» **PROMPT**
In the entries below, which lines run from the one containing "(** A book file whose" to the one containing "whose [Rating] field"? Copy exactly those lines, ends included, and no others.

» **MATERIAL SHOWN**
(** ** The environment of one file *)

(** What one turn of the [for chunk in pd.read_csv(...)] loop meets: the
    reader raises, or it yields a chunk, for which [write_error] tells
    whether the store then refuses the insert. *)
Inductive read_event : Type :=
| ReadError (e : exn)
| Yield (chunk : DataFrame) (write_error : option exn).

Record file_env : Type := mkEnv {
  connect_error : option exn;
  reader : list read_event;
  elapsed : Q
}.

(** The local variables of [process_single_file] that the loop updates;
    [type_label] is unbound until a branch assigns it. *)
Record locals : Type := mkLocals {
  total_processed : nat;
  type_label : option string
}.

Record report : Type := mkReport {
  books_count : nat;
  ratings_count : nat
}.

(** What the run finds in the source folder: the directory listing with
    the environment of each file, and for each of the two preview targets
    whether it exists and what [pd.read_csv(target, nrows=5)] gives. *)
Record run_env : Type := mkRunEnv {
  listdir : list (string * file_env);
  preview_book : option (result DataFrame);
  preview_rating : option (result DataFrame)
}.

(** [f.endswith(suffix)] *)
Fixpoint endswith (suffix s : string) : bool :=
  String.eqb s suffix ||
  match s with
  | EmptyString => false
  | String _ r => endswith suffix r
  end.

Fixpoint insert_sorted {A} (x : string * A) (l : list (string * A)) : list (string * A) :=
  match l with
  | [] => [x]
  | y :: r => if String.leb (fst x) (fst y) then x :: l else y :: insert_sorted x r
  end.

(** [sorted(...)], on the file names. *)
Definition sorted {A} (l : list (string * A)) : list (string * A) :=
  fold_right insert_sorted [] l.

(** Line 42: a name longer than 37 characters is cut and marked. *)
Definition shorten (c : cell) : cell :=
  match c with
  | Str s => if (37 <? String.length s)%nat then Str (substring 0 37 s ++ "...") else c
  | _ => c
  end.

(** ** [peek_at_data] (lines 35-45) *)

Fixpoint peek_rows (labels : list string) (rs : list row) : M unit :=
  match rs with
  | [] => ret tt
  | r :: rest =>
      id_val <- lift (iloc labels 0 r) ;;
      name <- lift (iloc labels 1 r) ;;
      rating <- lift (iloc labels 2 r) ;;
      info (TableRow id_val (shorten name) rating) ;;
      peek_rows labels rest
  end.

Definition peek_at_data (df : DataFrame) (filename : string) : M unit :=
  info (TableView filename) ;;
  info TableHeader ;;
  info TableRule ;;
  peek_rows (columns df) (rows (head 5 df)) ;;
  info TableEnd.

(** Lines 104-105: [if os.path.exists(target): peek_at_data(pd.read_csv(target,
    nrows=5), name)] *)
Definition preview (target : option (result DataFrame)) (filename : string) : M unit :=
  match target with
  | None => ret tt
  | Some r => df <- lift r ;; peek_at_data df filename
  end.

(** ** The end-to-end scenario

    The file [book1-100k.csv] with the rows [(1, "Harry Potter", "4.5")],
    [(2, empty title, "3.0")] and [(abc, "BadId", "2.0")], as [read_csv]
    gives it in one chunk: the identifiers are texts because [abc] is one,
    the empty title is a missing value, the ratings are floats.  Nothing
    goes wrong with the connection, the reader or the store. *)

Definition harry_chunk : DataFrame :=
  {| columns := ["Id"; "Name"; "Rating"];
     rows := [ [("Id", Str "1"); ("Name", Str "Harry Potter"); ("Rating", Num (9 # 2))];
               [("Id", Str "2"); ("Name", NaN); ("Rating", Num 3)];
               [("Id", Str "abc"); ("Name", Str "BadId"); ("Rating", Num 2)] ];
     dtypes := [("Id", object); ("Name", object); ("Rating", float64)] |}.

Definition harry_file (elapsed : Q) : file_env :=
  {| connect_error := None;
     reader := [Yield harry_chunk None];
     elapsed := elapsed |}.

Definition harry_folder (elapsed : Q) : run_env :=
  {| listdir := [("book1-100k.csv", harry_file elapsed)];
     preview_book := Some (Ok harry_chunk);
     preview_rating := None |}.

(** The ratings file [user_rating_0_to_1000.csv] with the rows
    [("Harry Potter", "u1", "it was amazing")] and [("Dune", "u2",
    "unknown text")]. *)
Definition rating_chunk : DataFrame :=
  {| columns := ["ID"; "Name"; "Rating"];
     rows := [ [("ID", Str "u1"); ("Name", Str "Harry Potter");
                ("Rating", Str "it was amazing")];
               [("ID", Str "u2"); ("Name", Str "Dune");
                ("Rating", Str "unknown text")] ];
     dtypes := [("ID", object); ("Name", object); ("Rating", object)] |}.

Definition rating_file : file_env :=
  {| connect_error := None;
     reader := [Yield rating_chunk None];
     elapsed := 1 |}.

(** A folder that also holds a file of neither kind and a file that is
    not a CSV file; both preview targets are there. *)
Definition mixed_folder : run_env :=
  {| listdir := [ ("user_rating_0_to_1000.csv", rating_file);
                  ("notes.csv", harry_file 1);
                  ("book1-100k.csv", harry_file 1);
                  ("readme.txt", harry_file 1) ];
     preview_book := Some (Ok harry_chunk);
     preview_rating := Some (Ok rating_chunk) |}.

(** A database file with no table yet. *)
Definition fresh_file : db_file :=
  {| file_books := None; file_ratings := None; file_indexes := [] |}.

(** The state in which the workers of a first run start. *)
Definition first_run : state :=
  {| db := init_schema fresh_file; log := []; open_connections := 0 |}.

(** The row that the scenario leaves in the store: the identifier was
    bound as the float 1.0 and the [TEXT] column keeps its text. *)
Definition harry_row : book_row :=
  {| book_id := Str "1.0"; title := Str "Harry Potter"; avg_rating := Num (9 # 2) |}.

(** A second book, and a database file that already holds both. *)
Definition dune_row : book_row :=
  {| book_id := Str "2"; title := Str "Dune"; avg_rating := Num 4 |}.

Definition stocked_file : db_file :=
  {| file_books := Some [harry_row; dune_row]; file_ratings := None;
     file_indexes := [] |}.

(** A book file without its [Rating] column. *)
Definition narrow_chunk : DataFrame :=
  {| columns := ["Id"; "Name"];
     rows := [ [("Id", Num 1); ("Name", Str "Harry Potter")] ];
     dtypes := [("Id", int64); ("Name", object)] |}.

Definition narrow_file : file_env :=
  {| connect_error := None; reader := [Yield narrow_chunk None]; elapsed := 1 |}.

(** The folder of the scenario, the preview target being the narrow
    file. *)
Definition narrow_folder : run_env :=
  {| listdir := [("book1-100k.csv", narrow_file)];
     preview_book := Some (Ok narrow_chunk);
     preview_rating := None |}.

(** A book file whose reader fails after the first chunk. *)
Definition interrupted_file : file_env :=
  {| connect_error := None;
     reader := [ Yield harry_chunk None;
                 ReadError (EnvError "Error tokenizing data");
                 Yield harry_chunk None ];
     elapsed := 1 |}.

(** ** Files that a chunk boundary cuts

    A ratings file of [n] lines that carry a label followed by one line
    whose [Rating] field is empty, and a book file of [n] lines with the
    identifier 1 followed by one line whose identifier is not a number.
    Line 55 reads 100000 lines at a time: with [n = 100000] the last line
    of either file is a chunk of its own. *)

Definition labelled_line : list string := ["u1"; "Dune"; "it was amazing"].

Definition unlabelled_line : list string := ["u2"; "Dune"; EmptyString].

Definition late_blank_ratings (n : nat) : list (list string) :=
  repeat labelled_line n ++ [unlabelled_line].

Definition harry_line : list string := ["1"; "Harry Potter"; "4.5"].

Definition bad_id_line : list string := ["abc"; "BadId"; "2.0"].

Definition late_text_books (n : nat) : list (list string) :=
  repeat harry_line n ++ [bad_id_line].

» **THE ANSWER**
(** A book file whose reader fails after the first chunk. *)
Definition interrupted_file : file_env :=
  {| connect_error := None;
     reader := [ Yield harry_chunk None;
                 ReadError (EnvError "Error tokenizing data");
                 Yield harry_chunk None ];
     elapsed := 1 |}.

(** ** Files that a chunk boundary cuts

    A ratings file of [n] lines that carry a label followed by one line
    whose [Rating] field is empty, and a book file of [n] lines with the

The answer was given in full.